**Your task**
Below are lines of data; restate word for word those running from the line containing "(** * node-darts: the" to the line containing "Definition to_int32 (z", inclusive, and no others.

**Record extracts**
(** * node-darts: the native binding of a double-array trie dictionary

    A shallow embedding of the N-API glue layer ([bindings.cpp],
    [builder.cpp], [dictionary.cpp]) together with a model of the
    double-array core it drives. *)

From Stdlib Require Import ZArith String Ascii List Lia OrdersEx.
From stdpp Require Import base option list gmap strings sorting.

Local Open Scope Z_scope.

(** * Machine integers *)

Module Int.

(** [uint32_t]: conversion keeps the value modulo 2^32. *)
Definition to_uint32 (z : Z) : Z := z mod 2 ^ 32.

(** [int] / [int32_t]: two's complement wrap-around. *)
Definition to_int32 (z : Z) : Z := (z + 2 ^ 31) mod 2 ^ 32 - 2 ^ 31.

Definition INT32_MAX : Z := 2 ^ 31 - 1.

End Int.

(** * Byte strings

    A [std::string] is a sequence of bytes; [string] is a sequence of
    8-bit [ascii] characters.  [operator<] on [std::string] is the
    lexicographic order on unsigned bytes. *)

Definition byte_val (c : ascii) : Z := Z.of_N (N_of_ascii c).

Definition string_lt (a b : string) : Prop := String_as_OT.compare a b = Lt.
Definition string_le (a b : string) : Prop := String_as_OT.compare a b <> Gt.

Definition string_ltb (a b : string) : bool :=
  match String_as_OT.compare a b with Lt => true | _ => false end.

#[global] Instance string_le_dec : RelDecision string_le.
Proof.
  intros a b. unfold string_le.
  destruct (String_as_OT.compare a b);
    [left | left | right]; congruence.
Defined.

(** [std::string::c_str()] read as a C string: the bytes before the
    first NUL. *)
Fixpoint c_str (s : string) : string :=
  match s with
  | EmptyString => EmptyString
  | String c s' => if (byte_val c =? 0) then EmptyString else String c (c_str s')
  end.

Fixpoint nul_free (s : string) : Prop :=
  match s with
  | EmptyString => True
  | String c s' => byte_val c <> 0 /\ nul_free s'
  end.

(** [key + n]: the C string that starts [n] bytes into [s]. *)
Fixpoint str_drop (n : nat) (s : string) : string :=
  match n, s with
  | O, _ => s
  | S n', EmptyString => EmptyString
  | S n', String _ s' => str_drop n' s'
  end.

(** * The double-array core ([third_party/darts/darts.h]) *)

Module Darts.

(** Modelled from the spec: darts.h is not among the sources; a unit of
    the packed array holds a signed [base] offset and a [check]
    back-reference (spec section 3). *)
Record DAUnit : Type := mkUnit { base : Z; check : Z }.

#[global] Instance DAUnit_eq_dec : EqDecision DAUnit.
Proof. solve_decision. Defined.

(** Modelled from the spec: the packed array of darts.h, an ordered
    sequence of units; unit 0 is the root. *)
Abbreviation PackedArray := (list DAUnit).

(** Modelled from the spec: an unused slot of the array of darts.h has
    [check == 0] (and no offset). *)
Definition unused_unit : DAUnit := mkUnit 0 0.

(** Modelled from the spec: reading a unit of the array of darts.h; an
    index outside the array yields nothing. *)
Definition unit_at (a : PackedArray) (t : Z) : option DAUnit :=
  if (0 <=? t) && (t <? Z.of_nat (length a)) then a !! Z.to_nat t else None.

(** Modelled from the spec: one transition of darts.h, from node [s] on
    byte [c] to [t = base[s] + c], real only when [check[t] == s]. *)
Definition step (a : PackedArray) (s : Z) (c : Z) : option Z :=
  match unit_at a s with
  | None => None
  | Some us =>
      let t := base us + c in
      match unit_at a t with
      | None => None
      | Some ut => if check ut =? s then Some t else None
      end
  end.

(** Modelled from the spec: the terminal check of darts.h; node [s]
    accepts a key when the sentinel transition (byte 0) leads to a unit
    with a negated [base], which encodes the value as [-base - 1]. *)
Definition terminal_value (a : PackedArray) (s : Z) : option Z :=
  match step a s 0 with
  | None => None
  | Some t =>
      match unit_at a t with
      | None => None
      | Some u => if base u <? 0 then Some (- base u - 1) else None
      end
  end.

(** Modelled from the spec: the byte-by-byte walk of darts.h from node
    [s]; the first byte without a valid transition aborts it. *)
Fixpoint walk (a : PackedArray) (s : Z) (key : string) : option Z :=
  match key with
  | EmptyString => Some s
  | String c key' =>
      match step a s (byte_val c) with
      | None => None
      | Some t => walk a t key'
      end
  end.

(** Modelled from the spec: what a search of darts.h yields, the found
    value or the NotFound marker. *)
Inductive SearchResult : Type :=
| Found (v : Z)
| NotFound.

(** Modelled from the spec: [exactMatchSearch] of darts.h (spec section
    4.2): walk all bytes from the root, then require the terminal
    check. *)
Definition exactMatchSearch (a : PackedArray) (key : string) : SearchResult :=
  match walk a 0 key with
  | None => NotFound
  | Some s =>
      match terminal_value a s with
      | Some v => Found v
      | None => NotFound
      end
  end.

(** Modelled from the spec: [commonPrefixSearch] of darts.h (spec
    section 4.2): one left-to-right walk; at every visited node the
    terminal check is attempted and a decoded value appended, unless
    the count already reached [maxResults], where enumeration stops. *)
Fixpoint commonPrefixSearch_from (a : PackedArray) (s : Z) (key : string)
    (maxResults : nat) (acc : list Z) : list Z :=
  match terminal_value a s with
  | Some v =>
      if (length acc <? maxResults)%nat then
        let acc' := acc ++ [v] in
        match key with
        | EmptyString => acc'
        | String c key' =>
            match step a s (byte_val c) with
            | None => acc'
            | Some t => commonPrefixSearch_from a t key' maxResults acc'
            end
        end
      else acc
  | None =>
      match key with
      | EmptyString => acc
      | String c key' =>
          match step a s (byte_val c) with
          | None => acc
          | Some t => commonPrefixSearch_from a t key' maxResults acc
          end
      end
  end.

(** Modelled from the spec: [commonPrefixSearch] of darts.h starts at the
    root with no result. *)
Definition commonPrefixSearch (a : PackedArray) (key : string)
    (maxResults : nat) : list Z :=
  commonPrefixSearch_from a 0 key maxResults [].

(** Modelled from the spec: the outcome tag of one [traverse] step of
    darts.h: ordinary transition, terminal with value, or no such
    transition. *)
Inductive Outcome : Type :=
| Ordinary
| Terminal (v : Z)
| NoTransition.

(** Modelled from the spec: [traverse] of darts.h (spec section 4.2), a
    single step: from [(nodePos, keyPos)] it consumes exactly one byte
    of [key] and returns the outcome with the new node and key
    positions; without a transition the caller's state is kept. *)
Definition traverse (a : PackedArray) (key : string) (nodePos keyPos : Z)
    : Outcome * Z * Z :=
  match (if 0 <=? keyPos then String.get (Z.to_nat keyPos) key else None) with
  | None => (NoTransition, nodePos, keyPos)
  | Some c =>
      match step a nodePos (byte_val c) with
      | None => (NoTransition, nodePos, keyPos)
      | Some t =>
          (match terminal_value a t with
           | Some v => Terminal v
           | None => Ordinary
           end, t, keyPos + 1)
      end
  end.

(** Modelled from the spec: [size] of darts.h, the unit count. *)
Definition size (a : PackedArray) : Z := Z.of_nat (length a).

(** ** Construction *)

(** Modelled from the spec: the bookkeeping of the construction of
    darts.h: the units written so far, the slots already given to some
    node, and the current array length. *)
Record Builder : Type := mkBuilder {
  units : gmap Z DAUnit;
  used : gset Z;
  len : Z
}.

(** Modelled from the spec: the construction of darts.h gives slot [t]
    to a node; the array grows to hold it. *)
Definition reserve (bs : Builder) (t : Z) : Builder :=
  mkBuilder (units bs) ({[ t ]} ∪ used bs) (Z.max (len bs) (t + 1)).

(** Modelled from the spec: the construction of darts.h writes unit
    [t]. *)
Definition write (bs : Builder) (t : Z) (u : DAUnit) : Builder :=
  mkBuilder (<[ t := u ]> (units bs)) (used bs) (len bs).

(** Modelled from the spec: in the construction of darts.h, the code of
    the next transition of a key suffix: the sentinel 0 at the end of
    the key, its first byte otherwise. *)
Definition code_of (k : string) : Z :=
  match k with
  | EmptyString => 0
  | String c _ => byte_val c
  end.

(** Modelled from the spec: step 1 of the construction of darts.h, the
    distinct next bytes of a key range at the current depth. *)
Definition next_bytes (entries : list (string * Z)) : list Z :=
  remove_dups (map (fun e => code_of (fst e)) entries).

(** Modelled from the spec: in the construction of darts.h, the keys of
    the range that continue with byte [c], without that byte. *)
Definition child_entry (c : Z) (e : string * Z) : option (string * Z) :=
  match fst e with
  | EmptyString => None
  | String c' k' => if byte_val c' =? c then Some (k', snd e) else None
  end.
==
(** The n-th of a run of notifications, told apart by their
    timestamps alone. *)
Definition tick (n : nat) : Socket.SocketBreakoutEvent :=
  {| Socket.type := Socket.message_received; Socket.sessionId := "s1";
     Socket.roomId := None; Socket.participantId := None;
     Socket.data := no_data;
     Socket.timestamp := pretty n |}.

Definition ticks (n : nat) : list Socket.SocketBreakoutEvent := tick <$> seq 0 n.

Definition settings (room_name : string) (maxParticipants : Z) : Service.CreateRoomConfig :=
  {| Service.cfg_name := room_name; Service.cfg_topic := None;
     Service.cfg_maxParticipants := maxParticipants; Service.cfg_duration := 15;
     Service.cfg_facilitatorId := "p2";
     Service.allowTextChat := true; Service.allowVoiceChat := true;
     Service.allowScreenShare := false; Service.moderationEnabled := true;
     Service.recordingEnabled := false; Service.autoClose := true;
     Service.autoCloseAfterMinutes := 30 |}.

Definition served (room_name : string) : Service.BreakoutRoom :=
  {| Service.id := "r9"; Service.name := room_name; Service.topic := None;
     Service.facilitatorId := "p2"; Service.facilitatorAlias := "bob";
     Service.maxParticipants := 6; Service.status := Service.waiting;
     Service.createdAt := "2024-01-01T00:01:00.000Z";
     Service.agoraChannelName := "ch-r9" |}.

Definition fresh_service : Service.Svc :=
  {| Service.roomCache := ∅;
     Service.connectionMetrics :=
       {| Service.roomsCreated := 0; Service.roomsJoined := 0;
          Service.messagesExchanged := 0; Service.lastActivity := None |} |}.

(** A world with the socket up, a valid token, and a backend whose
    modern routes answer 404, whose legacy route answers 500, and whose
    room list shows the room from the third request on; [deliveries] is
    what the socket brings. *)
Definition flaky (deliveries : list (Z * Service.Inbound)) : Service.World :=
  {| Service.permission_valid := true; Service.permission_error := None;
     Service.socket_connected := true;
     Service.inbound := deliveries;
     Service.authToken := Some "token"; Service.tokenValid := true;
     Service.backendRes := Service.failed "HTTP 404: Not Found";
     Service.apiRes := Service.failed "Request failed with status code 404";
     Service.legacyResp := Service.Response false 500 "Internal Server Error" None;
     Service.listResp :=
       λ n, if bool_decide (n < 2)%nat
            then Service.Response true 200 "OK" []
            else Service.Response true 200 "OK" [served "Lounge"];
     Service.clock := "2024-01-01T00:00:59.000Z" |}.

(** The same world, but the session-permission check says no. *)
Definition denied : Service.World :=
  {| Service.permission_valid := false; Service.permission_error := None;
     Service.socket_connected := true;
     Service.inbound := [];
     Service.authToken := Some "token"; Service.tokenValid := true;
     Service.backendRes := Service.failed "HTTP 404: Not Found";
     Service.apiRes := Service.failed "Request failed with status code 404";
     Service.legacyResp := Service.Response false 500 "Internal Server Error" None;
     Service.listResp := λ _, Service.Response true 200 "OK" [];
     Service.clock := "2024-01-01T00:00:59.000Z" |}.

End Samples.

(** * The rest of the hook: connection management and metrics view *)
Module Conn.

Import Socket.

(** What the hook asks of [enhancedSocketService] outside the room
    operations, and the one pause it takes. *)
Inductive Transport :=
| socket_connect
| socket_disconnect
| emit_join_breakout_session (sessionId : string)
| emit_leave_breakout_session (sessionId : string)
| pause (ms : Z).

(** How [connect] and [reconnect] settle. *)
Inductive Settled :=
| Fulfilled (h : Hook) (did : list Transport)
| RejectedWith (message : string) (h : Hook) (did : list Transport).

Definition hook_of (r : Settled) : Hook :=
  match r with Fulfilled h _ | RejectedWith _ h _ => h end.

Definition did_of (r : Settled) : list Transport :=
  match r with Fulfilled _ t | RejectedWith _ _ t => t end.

**The answer**
(** * node-darts: the native binding of a double-array trie dictionary

    A shallow embedding of the N-API glue layer ([bindings.cpp],
    [builder.cpp], [dictionary.cpp]) together with a model of the
    double-array core it drives. *)

From Stdlib Require Import ZArith String Ascii List Lia OrdersEx.
From stdpp Require Import base option list gmap strings sorting.

Local Open Scope Z_scope.

(** * Machine integers *)

Module Int.

(** [uint32_t]: conversion keeps the value modulo 2^32. *)
Definition to_uint32 (z : Z) : Z := z mod 2 ^ 32.

(** [int] / [int32_t]: two's complement wrap-around. *)
Definition to_int32 (z : Z) : Z := (z + 2 ^ 31) mod 2 ^ 32 - 2 ^ 31.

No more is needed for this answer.